GOAL OF THE EXERCISE: Pull every line holding the string "DeliverFin" from the records below.

***** EXTRACTED MATERIAL *****

(* ===== verification/Dispatch.v ===== *)
(** * What received packets and calls do to a connection

    Sending, loss recovery and acknowledgement processing leave the stream
    table, the acknowledgement state, the addresses and the life cycle alone
    ([outside]). On that rest the properties of received packets: when a packet
    is acknowledged, which stream a frame reaches, what moves the connection to
    another address, and what a close leaves behind. *)

From stdpp Require Import strings.
From S2P Require Import Prelude Constants Cid Frame Packet AckTracker FlowControl Mtud.
From S2P Require Import PacketManager AckExchange Stream Pacing Congestion Connection Recovery ConnReach.

(** ** What sending does not touch *)

Definition outside (c : Connection) :=
  (localCID c, remoteCID c, localAddr c, isInitiator c, sendFunc c, sendBatchFunc c, onClose c,
   table c, c_fc c, acks c, life c, (inbound c, inboundDropped c),
   with_bytes 0 (bytesReceived (path c)) (path c)).

Definition same (c c' : Connection) : Prop := outside c' = outside c.

#[export] Instance same_preorder : PreOrder same.
Proof. split; [by intros c | intros a b c H1 H2; unfold same in *; congruence]. Qed.

(** What [same] says of one field. *)
Section Same.
Context {c c' : Connection} (H : same c c').

Lemma same_table : table c' = table c.
Proof using H. by injection H. Qed.
Lemma same_acks : acks c' = acks c.
Proof using H. by injection H. Qed.
Lemma same_life : life c' = life c.
Proof using H. by injection H. Qed.
Lemma same_cids : remoteCID c' = remoteCID c /\ localCID c' = localCID c.
Proof using H. injection H. by split. Qed.
Lemma same_send : sendFunc c' = sendFunc c.
Proof using H. by injection H. Qed.
Lemma same_path : with_bytes 0 (bytesReceived (path c')) (path c') = with_bytes 0 (bytesReceived (path c)) (path c).
Proof using H. exact (f_equal snd H). Qed.
End Same.

Lemma same_fold {A} (f : Connection -> A -> Connection) (l : list A) c :
  (forall c x, same c (f c x)) -> same c (fold_left f l c).
Proof. intros Hf. revert c. induction l as [|x l IH]; intros c; cbn; [done|]. by rewrite <- IH. Qed.

Lemma transmit_same data to c : same c (transmit data to c).
Proof. unfold transmit. by case_match. Qed.

Lemma add_sent_same n c : same c (add_sent n c).
Proof. done. Qed.

Lemma send_same data to n c : same c (transmit data to (add_sent n c)).
Proof. rewrite <- transmit_same. apply add_sent_same. Qed.

Lemma track_same now dst src frames c : same c (track now dst src frames c).
Proof. done. Qed.

Lemma sendPacket_same now dst src frames c : same c (sendPacket now dst src frames c).
Proof.
  unfold sendPacket. destruct (existsb bears_data frames); cbv zeta.
  - destruct (amplifies _ _); [apply track_same|]. rewrite <- send_same. apply track_same.
  - destruct (amplifies _ _); [done | apply send_same].
Qed.

Lemma sendFrames_same now frames c : same c (sendFrames now frames c).
Proof. unfold sendFrames. apply sendPacket_same. Qed.

Lemma prepare_same now dst src frames c : same c (prepareDataPacket now dst src frames c).1.
Proof. unfold prepareDataPacket. by case_match. Qed.

Lemma sendStreamFrames_same now sid rid o data k syn c : same c (sendStreamFrames now sid rid o data k syn c).
Proof.
  unfold sendStreamFrames. generalize (chunk_frames (length data) (Z.to_nat k) o syn false data). intros fs.
  assert (E : forall st, same st.1 (fold_left (prepare_all now rid sid) fs st).1).
  { induction fs as [|f fs IH]; intros [c1 bufs]; [done|]. cbn [fold_left]. rewrite <- IH.
    unfold prepare_all. pose proof (prepare_same now rid sid [StreamF f] c1) as E.
    destruct (prepareDataPacket _ _ _ _ _). exact E. }
  specialize (E (c, [])). destruct (fold_left _ fs _) as [c1 bufs]. rewrite E. unfold writeDatagrams. by case_match.
Qed.

Lemma exec_calls_same now calls c : same c (exec_calls now calls c).
Proof.
  apply same_fold. clear. intros c []; cbn [exec_call]; [|apply sendStreamFrames_same|..];
    apply sendPacket_same.
Qed.

Lemma retransmit_same p seq c : same c (retransmitPacket p seq c).
Proof. unfold retransmitPacket. apply send_same. Qed.

Lemma fitToPath_same p c : same c (fitToPath p c).1.
Proof. unfold fitToPath. repeat case_match; done. Qed.

Lemma flush_round_same now p rest c : same c (flush_round now p rest c).1.
Proof.
  unfold flush_round. destruct (closeCh (life c)); [done|]. destruct (sp_IsAcked _); [done|].
  assert (E : same c (if Current (c_mtu c) <? sp_Size (deref (c_pm c) p) then fitToPath p c else (c, [])).1)
    by (case_match; [apply fitToPath_same | done]).
  destruct (if Current (c_mtu c) <? sp_Size (deref (c_pm c) p) then fitToPath p c else (c, []))
    as [c1 pieces]. cbn [fst] in E.
  repeat case_match; cbn [fst]; try exact E. rewrite <- retransmit_same. exact E.
Qed.

Lemma flush_loop_same now fuel : forall c c', flush_loop fuel now c = Some c' -> same c c'.
Proof.
  induction fuel as [|fuel IH]; intros c c'; cbn [flush_loop];
    destruct (lostQueue (loss c)) as [|p rest]; try done; try (by intros [= <-]).
  pose proof (flush_round_same now p rest c) as E. destruct (flush_round now p rest c) as [c1 more].
  cbn [fst] in E. destruct more; [|by intros [= <-]]. intros H. by rewrite E, (IH c1 c' H).
Qed.

Lemma flushLost_same now c : same c (flushLost now c).
Proof.
  unfold flushLost. destruct (flush_loop _ _ _) as [c'|] eqn:E; [|done].
  apply flush_loop_same in E. exact E.
Qed.

Lemma onPacketsLost_same now ls c : same c (onPacketsLost now ls c).
Proof.
  unfold onPacketsLost. destruct (fold_left _ ls _) as [m data]. repeat case_match; try done;
  by rewrite <- flushLost_same.
Qed.

Lemma report_same now res c : same c (report_lost now res c).
Proof. unfold report_lost. destruct res as [pm [|p l]]; [done|]. by rewrite <- onPacketsLost_same. Qed.

Lemma probeMTU_same now c : same c (probeMTU now c).
Proof.
  unfold probeMTU. repeat case_match; try done. rewrite <- send_same. done.
Qed.

Lemma probe_piece_same now c p : same c (probe_piece now c p).
Proof.
  unfold probe_piece. repeat case_match; try done.
  trans (retransmitPacket p z (bump (set_pm p0 c))); [rewrite <- retransmit_same; done | done].
Qed.

Lemma probe_packet_same now c p : same c (probe_packet now c p).
Proof.
  unfold probe_packet. pose proof (fitToPath_same p c) as E. destruct (fitToPath p c) as [c1 ps].
  rewrite E. apply same_fold. intros. apply probe_piece_same.
Qed.

Section Timers.
Context {o : RangeOrder}.

Lemma onPtoTimeout_same now c : same c (onPtoTimeout now c).
Proof.
  unfold onPtoTimeout, onPTO. cbv zeta.
  match goal with |- same c (set_cc _ ?c1) => trans c1; [|done] end.
  rewrite <- (same_fold (probe_packet now)) by apply probe_packet_same. by case_match.
Qed.

Lemma handleAckFrame_same now f c : same c (handleAckFrame now f c).
Proof.
  unfold handleAckFrame. destruct (HandleAckFrame _ _ _) as [pm [|p l]]; [done|].
  destruct (fold_left _ _ _) as [[[m b] la] lg].
  rewrite <- probeMTU_same, <- flushLost_same. unfold detectLost. rewrite <- report_same. done.
Qed.

End Timers.

(** ** The stream table *)

(** A stream keeps its IDs and its connection. *)
Definition stays (s s' : Stream) : Prop := ID s' = ID s /\ RemoteID s' = RemoteID s /\ conn s' = conn s.

Lemma finishLocked_stays s : stays s (finishLocked s).
Proof. unfold finishLocked. by case_match. Qed.

Lemma Reset_stays s code : stays s (Stream.Reset s code).1.
Proof. unfold Stream.Reset. by case_match. Qed.

Lemma DeliverData_stays s o d : stays s (DeliverData s o d).1.
Proof.
  unfold DeliverData. destruct (placeLocked _ _ _) as [r n]. repeat case_match; [apply (Reset_stays (with_recv s r))| |done].
  apply (finishLocked_stays (with_fc (with_recv s r) _)).
Qed.

Lemma DeliverFin_stays s n : stays s (DeliverFin s n).
Proof. unfold DeliverFin, finishLocked. by case_match. Qed.

Lemma stream_op_stays now md s s' calls out : stream_op now md s s' calls out -> stays s s'.
Proof.
  destruct 1; try done.
  - unfold Read. repeat case_match; done.
  - unfold write_commit. repeat case_match; done.
  - unfold Stream.Close. by case_match.
  - apply Reset_stays.
Qed.

(** The changes of the table: a stream changes, a stream is opened (under an
    RemoteID no other stream has, unless it is 0), every stream is reset, the
    limit or the queue of [AcceptStream] changes. *)
Inductive tstep : StreamTable -> StreamTable -> Prop :=
  | t_change t id s s' : streams t !! id = Some s -> stays s s' ->
      tstep t (MkStreams (<[id := s']> (streams t)) (nextStreamID t) (maxStreams t) (incomingStreams t))
  | t_open t rid st (q : bool) : is_u32 rid ->
      (rid <> 0 -> forall id s, streams t !! id = Some s -> RemoteID s <> rid) ->
      tstep t (MkStreams (<[nextStreamID t := attached (nextStreamID t) rid st]> (streams t))
        (u32 (nextStreamID t + 2)) (maxStreams t)
        (incomingStreams t ++ if q then [nextStreamID t] else []))
  | t_reset t code : tstep t (MkStreams ((fun s => DeliverReset s code) <$> streams t) (nextStreamID t)
      (maxStreams t) (incomingStreams t))
  | t_limit t n : tstep t (MkStreams (streams t) (nextStreamID t) n (incomingStreams t))
  | t_accept t id q : incomingStreams t = id :: q ->
      tstep t (MkStreams (streams t) (nextStreamID t) (maxStreams t) q).

Definition base (initiator : bool) : Z := if initiator then 1 else 2.

(** Every stream is filed under its own ID, knows the connection, and has an
    ID of the connection's parity below the next one; no two streams have the
    same RemoteID but 0; the streams offered to [AcceptStream] exist. *)
Record streams_ok (initiator : bool) (t : StreamTable) : Prop := {
  t_next : nextStreamID t = base initiator + 2 * Z.of_nat (size (streams t));
  t_ids : forall id s, streams t !! id = Some s -> ID s = id /\ conn s = true /\ is_u32 (RemoteID s) /\
    base initiator <= id < nextStreamID t /\ (id - base initiator) mod 2 = 0;
  t_remote : forall i j s s', streams t !! i = Some s -> streams t !! j = Some s' ->
    RemoteID s = RemoteID s' -> RemoteID s <> 0 -> i = j;
  t_queue : forall id, id ∈ incomingStreams t -> is_Some (streams t !! id)
}.

(** Up to 2^30 streams, which is before the 32-bit IDs wrap around. *)
Definition table_ok (initiator : bool) (t : StreamTable) : Prop :=
  Z.of_nat (size (streams t)) < 2 ^ 30 -> streams_ok initiator t.

Lemma tstep_size t t' : tstep t t' -> (size (streams t) <= size (streams t'))%nat.
Proof.
  destruct 1; cbn [streams]; try done; rewrite ?map_size_fmap; try done; rewrite map_size_insert; case_match; cbn; lia.
Qed.

Lemma change_ok i t id s s' : streams t !! id = Some s -> stays s s' -> streams_ok i t ->
  streams_ok i (MkStreams (<[id := s']> (streams t)) (nextStreamID t) (maxStreams t) (incomingStreams t)).
Proof.
  intros Hs (E1 & E2 & E3) [H1 H2 H3 H4].
  assert (Hl : forall j u, <[id := s']> (streams t) !! j = Some u ->
    exists u0, streams t !! j = Some u0 /\ stays u0 u).
  { intros j u [[<- <-]|[_ ?]]%lookup_insert_Some; [by exists s | by exists u]. }
  split; cbn [nextStreamID streams incomingStreams].
  - rewrite map_size_insert, Hs. done.
  - intros j u (u0 & Hu & U1 & U2 & U3)%Hl. rewrite U1, U2, U3. by apply H2.
  - intros j k u u' (u0 & Hu & _ & U2 & _)%Hl (u1 & Hu' & _ & U2' & _)%Hl. rewrite U2, U2'. by apply H3.
  - intros j Hj. rewrite lookup_insert_is_Some'. auto.
Qed.

Lemma open_ok i t rid st (q : bool) : Z.of_nat (size (streams t)) < 2 ^ 30 - 1 -> is_u32 rid ->
  (rid <> 0 -> forall id s, streams t !! id = Some s -> RemoteID s <> rid) -> streams_ok i t ->
  streams_ok i (MkStreams (<[nextStreamID t := attached (nextStreamID t) rid st]> (streams t))
        (u32 (nextStreamID t + 2)) (maxStreams t)
        (incomingStreams t ++ if q then [nextStreamID t] else [])).
Proof.
  intros Hsz Hrid Hnew [H1 H2 H3 H4].
  assert (Hfresh : streams t !! nextStreamID t = None).
  { destruct (streams t !! nextStreamID t) eqn:E; [|done]. apply H2 in E. lia. }
  assert (Hb : 1 <= base i <= 2) by (destruct i; cbn; lia).
  assert (En : u32 (nextStreamID t + 2) = nextStreamID t + 2) by (apply u32_small; width).
  split; cbn [nextStreamID streams incomingStreams]; rewrite ?En.
  - rewrite map_size_insert, Hfresh. lia.
  - intros id s [[<- <-]|[_ Hs]]%lookup_insert_Some.
    + split_and!; try done; try lia. rewrite H1. replace (_ - _) with (Z.of_nat (size (streams t)) * 2) by lia.
      apply Z_mod_mult.
    + destruct (H2 _ _ Hs) as (? & ? & ? & ? & ?). split_and!; try done; lia.
  - intros id j s s' [[<- <-]|[_ Hs]]%lookup_insert_Some [[<- <-]|[_ Hs']]%lookup_insert_Some; cbn [RemoteID attached];
      intros E Hz; [done | | |by eapply H3].
    + by destruct (Hnew Hz _ _ Hs').
    + rewrite E in Hz. by destruct (Hnew Hz _ _ Hs).
  - intros id [Hid|Hid]%elem_of_app; [apply lookup_insert_is_Some'; auto|].
    destruct q; [|by apply not_elem_of_nil in Hid]. apply list_elem_of_singleton in Hid as ->.
    rewrite lookup_insert_eq. done.
Qed.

*****

RESPONSE AREA:
Lemma DeliverFin_stays s n : stays s (DeliverFin s n).
Proof. unfold DeliverFin, finishLocked. by case_match. Qed.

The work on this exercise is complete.